TASK TO CARRY OUT » Would you please transcribe, exactly as written, the lines of the entries below starting at the one that holds "Lemma held s" and ending at the one that holds "holder seen_config_held. by rewrite (seen_config_held", both included?

(Stored data entries)
___
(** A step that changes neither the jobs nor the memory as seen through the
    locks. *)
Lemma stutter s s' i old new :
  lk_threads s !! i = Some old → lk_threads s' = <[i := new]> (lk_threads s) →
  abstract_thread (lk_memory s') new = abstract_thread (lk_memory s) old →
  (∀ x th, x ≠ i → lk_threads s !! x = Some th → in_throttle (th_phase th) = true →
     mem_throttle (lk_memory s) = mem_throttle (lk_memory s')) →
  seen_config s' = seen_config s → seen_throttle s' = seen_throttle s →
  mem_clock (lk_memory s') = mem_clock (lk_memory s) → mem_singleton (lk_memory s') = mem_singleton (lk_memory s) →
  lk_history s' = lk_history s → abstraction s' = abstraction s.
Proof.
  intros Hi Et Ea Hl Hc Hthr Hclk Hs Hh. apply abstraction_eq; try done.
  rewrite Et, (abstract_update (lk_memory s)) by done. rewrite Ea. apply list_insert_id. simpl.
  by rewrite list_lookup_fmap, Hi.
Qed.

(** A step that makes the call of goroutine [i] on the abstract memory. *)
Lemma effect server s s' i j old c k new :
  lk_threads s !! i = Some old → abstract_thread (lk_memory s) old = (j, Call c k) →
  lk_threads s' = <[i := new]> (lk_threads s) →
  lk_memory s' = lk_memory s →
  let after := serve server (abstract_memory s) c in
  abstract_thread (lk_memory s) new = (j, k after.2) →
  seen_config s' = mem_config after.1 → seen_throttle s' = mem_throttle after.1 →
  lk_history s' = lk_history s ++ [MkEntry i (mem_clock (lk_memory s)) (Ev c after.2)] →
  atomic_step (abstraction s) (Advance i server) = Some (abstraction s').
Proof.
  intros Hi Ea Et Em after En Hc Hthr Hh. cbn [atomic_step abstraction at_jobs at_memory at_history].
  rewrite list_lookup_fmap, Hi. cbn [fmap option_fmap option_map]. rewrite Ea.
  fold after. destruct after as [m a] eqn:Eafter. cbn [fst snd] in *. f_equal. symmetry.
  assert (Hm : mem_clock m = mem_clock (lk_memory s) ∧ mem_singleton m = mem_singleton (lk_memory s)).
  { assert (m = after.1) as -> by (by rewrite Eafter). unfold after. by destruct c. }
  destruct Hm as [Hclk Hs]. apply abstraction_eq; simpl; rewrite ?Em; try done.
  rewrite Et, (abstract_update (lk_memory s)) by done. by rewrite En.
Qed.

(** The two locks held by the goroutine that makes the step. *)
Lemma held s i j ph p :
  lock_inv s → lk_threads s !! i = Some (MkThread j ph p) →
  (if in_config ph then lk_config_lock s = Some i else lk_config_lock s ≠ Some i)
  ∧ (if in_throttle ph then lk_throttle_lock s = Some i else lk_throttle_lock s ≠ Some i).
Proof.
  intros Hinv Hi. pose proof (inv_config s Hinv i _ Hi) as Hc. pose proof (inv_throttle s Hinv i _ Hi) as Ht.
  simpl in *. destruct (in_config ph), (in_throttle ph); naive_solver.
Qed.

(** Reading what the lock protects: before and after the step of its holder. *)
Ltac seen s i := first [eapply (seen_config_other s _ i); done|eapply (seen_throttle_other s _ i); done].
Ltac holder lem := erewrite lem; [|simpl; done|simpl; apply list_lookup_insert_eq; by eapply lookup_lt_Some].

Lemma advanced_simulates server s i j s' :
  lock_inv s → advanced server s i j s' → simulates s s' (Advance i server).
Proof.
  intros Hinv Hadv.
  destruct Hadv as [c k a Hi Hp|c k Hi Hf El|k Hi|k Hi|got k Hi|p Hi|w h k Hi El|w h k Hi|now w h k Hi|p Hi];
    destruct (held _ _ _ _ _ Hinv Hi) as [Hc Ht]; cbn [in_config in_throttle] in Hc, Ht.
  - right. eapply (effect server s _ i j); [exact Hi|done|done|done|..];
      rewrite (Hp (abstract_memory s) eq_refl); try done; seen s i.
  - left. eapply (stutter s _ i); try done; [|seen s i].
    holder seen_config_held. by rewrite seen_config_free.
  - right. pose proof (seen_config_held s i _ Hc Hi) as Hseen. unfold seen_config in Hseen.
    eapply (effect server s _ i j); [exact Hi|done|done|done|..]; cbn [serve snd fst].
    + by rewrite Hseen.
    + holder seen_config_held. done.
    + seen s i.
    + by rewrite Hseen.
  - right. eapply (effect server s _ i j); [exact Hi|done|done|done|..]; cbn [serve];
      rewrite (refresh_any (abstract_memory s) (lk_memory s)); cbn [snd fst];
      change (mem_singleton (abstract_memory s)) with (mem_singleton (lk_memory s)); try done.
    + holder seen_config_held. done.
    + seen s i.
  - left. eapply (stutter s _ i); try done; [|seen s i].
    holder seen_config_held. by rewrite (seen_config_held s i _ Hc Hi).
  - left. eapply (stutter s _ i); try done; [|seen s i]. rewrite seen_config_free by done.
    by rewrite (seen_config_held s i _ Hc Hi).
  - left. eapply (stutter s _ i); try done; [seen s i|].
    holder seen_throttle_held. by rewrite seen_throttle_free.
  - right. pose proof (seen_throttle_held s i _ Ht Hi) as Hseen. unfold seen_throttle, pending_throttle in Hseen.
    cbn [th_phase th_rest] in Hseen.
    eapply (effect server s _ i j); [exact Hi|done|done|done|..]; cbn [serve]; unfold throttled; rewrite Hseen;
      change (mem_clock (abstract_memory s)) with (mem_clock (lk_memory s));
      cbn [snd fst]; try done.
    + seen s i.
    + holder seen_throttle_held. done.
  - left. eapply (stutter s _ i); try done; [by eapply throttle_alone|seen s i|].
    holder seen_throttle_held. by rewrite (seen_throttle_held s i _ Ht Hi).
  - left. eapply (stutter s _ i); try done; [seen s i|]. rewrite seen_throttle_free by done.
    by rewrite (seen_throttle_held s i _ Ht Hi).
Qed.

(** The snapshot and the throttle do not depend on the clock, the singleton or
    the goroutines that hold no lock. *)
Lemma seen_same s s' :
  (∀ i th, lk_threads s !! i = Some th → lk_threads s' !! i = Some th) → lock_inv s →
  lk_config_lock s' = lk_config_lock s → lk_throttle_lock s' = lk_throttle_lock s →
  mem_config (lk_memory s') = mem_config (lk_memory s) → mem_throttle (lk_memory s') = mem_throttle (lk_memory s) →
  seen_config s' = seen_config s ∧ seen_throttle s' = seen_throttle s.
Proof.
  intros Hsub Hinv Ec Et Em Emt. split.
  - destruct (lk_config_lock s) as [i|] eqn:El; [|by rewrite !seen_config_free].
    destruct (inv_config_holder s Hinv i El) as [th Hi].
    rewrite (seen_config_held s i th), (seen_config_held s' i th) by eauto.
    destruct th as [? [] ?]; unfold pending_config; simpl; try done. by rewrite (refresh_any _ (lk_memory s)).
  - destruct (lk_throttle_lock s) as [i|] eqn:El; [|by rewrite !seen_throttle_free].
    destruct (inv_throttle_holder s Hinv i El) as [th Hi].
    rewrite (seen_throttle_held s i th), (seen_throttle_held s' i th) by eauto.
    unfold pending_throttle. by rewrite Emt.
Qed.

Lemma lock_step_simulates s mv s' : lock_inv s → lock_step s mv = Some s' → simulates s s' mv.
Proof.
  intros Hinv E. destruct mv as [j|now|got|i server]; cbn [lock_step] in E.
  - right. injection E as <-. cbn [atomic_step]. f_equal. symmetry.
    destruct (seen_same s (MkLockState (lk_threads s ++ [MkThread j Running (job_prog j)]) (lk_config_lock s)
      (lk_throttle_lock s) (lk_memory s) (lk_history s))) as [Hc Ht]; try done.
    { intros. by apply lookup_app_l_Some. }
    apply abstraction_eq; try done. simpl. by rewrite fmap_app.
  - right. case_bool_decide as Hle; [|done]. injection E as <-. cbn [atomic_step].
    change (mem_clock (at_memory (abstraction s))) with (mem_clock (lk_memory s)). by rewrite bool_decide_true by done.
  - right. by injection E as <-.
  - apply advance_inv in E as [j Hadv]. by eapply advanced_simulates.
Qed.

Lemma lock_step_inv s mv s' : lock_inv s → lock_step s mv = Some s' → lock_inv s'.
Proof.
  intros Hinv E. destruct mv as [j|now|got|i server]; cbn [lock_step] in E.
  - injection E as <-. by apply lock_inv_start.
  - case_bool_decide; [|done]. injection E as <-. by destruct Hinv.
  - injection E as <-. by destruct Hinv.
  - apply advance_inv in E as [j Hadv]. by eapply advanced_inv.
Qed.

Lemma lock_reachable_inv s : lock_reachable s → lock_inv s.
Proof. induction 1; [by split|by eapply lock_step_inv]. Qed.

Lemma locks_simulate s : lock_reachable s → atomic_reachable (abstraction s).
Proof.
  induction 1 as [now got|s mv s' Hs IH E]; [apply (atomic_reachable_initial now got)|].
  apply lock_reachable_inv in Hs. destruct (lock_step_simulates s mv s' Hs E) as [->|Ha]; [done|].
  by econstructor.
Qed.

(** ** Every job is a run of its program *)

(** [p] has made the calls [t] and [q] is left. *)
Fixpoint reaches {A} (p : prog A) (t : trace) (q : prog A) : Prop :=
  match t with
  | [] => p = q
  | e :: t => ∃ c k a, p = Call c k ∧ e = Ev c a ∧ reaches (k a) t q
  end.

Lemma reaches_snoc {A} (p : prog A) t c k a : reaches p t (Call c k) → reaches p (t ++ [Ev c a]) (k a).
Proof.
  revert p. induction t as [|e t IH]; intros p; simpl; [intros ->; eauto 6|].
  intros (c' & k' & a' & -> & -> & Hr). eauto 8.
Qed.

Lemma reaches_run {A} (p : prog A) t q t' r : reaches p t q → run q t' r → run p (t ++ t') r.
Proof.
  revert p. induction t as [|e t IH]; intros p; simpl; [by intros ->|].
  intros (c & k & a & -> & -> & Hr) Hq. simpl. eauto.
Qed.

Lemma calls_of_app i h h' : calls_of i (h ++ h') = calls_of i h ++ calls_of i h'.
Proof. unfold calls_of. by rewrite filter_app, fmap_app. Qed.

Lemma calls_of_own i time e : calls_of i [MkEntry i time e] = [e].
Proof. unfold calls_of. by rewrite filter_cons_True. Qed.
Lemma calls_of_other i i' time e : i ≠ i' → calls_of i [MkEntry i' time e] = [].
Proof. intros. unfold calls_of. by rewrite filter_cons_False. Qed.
___
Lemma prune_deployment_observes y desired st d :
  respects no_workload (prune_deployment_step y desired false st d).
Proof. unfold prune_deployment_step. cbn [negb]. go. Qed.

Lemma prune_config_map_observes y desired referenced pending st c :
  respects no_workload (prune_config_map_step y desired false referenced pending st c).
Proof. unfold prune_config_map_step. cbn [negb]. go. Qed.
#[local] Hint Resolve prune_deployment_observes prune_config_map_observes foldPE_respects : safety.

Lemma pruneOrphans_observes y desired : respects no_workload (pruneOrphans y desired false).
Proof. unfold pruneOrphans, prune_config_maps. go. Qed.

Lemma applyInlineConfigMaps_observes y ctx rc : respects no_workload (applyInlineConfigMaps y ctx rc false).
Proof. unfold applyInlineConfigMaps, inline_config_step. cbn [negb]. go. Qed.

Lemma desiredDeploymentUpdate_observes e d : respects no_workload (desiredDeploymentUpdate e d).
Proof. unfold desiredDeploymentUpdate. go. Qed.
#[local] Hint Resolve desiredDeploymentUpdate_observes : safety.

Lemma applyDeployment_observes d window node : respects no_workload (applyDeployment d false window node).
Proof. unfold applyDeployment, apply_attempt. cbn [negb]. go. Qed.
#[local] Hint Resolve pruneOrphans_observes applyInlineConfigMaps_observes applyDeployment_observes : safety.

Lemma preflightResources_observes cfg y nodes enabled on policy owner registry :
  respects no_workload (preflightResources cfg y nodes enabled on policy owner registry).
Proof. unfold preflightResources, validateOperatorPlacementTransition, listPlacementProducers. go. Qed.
___
RESPONSE BELOW »
Lemma held s i j ph p :
  lock_inv s → lk_threads s !! i = Some (MkThread j ph p) →
  (if in_config ph then lk_config_lock s = Some i else lk_config_lock s ≠ Some i)
  ∧ (if in_throttle ph then lk_throttle_lock s = Some i else lk_throttle_lock s ≠ Some i).
Proof.
  intros Hinv Hi. pose proof (inv_config s Hinv i _ Hi) as Hc. pose proof (inv_throttle s Hinv i _ Hi) as Ht.
  simpl in *. destruct (in_config ph), (in_throttle ph); naive_solver.
Qed.

(** Reading what the lock protects: before and after the step of its holder. *)
Ltac seen s i := first [eapply (seen_config_other s _ i); done|eapply (seen_throttle_other s _ i); done].
Ltac holder lem := erewrite lem; [|simpl; done|simpl; apply list_lookup_insert_eq; by eapply lookup_lt_Some].

Lemma advanced_simulates server s i j s' :
  lock_inv s → advanced server s i j s' → simulates s s' (Advance i server).
Proof.
  intros Hinv Hadv.
  destruct Hadv as [c k a Hi Hp|c k Hi Hf El|k Hi|k Hi|got k Hi|p Hi|w h k Hi El|w h k Hi|now w h k Hi|p Hi];
    destruct (held _ _ _ _ _ Hinv Hi) as [Hc Ht]; cbn [in_config in_throttle] in Hc, Ht.
  - right. eapply (effect server s _ i j); [exact Hi|done|done|done|..];
      rewrite (Hp (abstract_memory s) eq_refl); try done; seen s i.
  - left. eapply (stutter s _ i); try done; [|seen s i].
    holder seen_config_held. by rewrite seen_config_free.
  - right. pose proof (seen_config_held s i _ Hc Hi) as Hseen. unfold seen_config in Hseen.
    eapply (effect server s _ i j); [exact Hi|done|done|done|..]; cbn [serve snd fst].
    + by rewrite Hseen.
    + holder seen_config_held. done.
    + seen s i.
    + by rewrite Hseen.
  - right. eapply (effect server s _ i j); [exact Hi|done|done|done|..]; cbn [serve];
      rewrite (refresh_any (abstract_memory s) (lk_memory s)); cbn [snd fst];
      change (mem_singleton (abstract_memory s)) with (mem_singleton (lk_memory s)); try done.
    + holder seen_config_held. done.
    + seen s i.
  - left. eapply (stutter s _ i); try done; [|seen s i].
    holder seen_config_held. by rewrite (seen_config_held s i _ Hc Hi).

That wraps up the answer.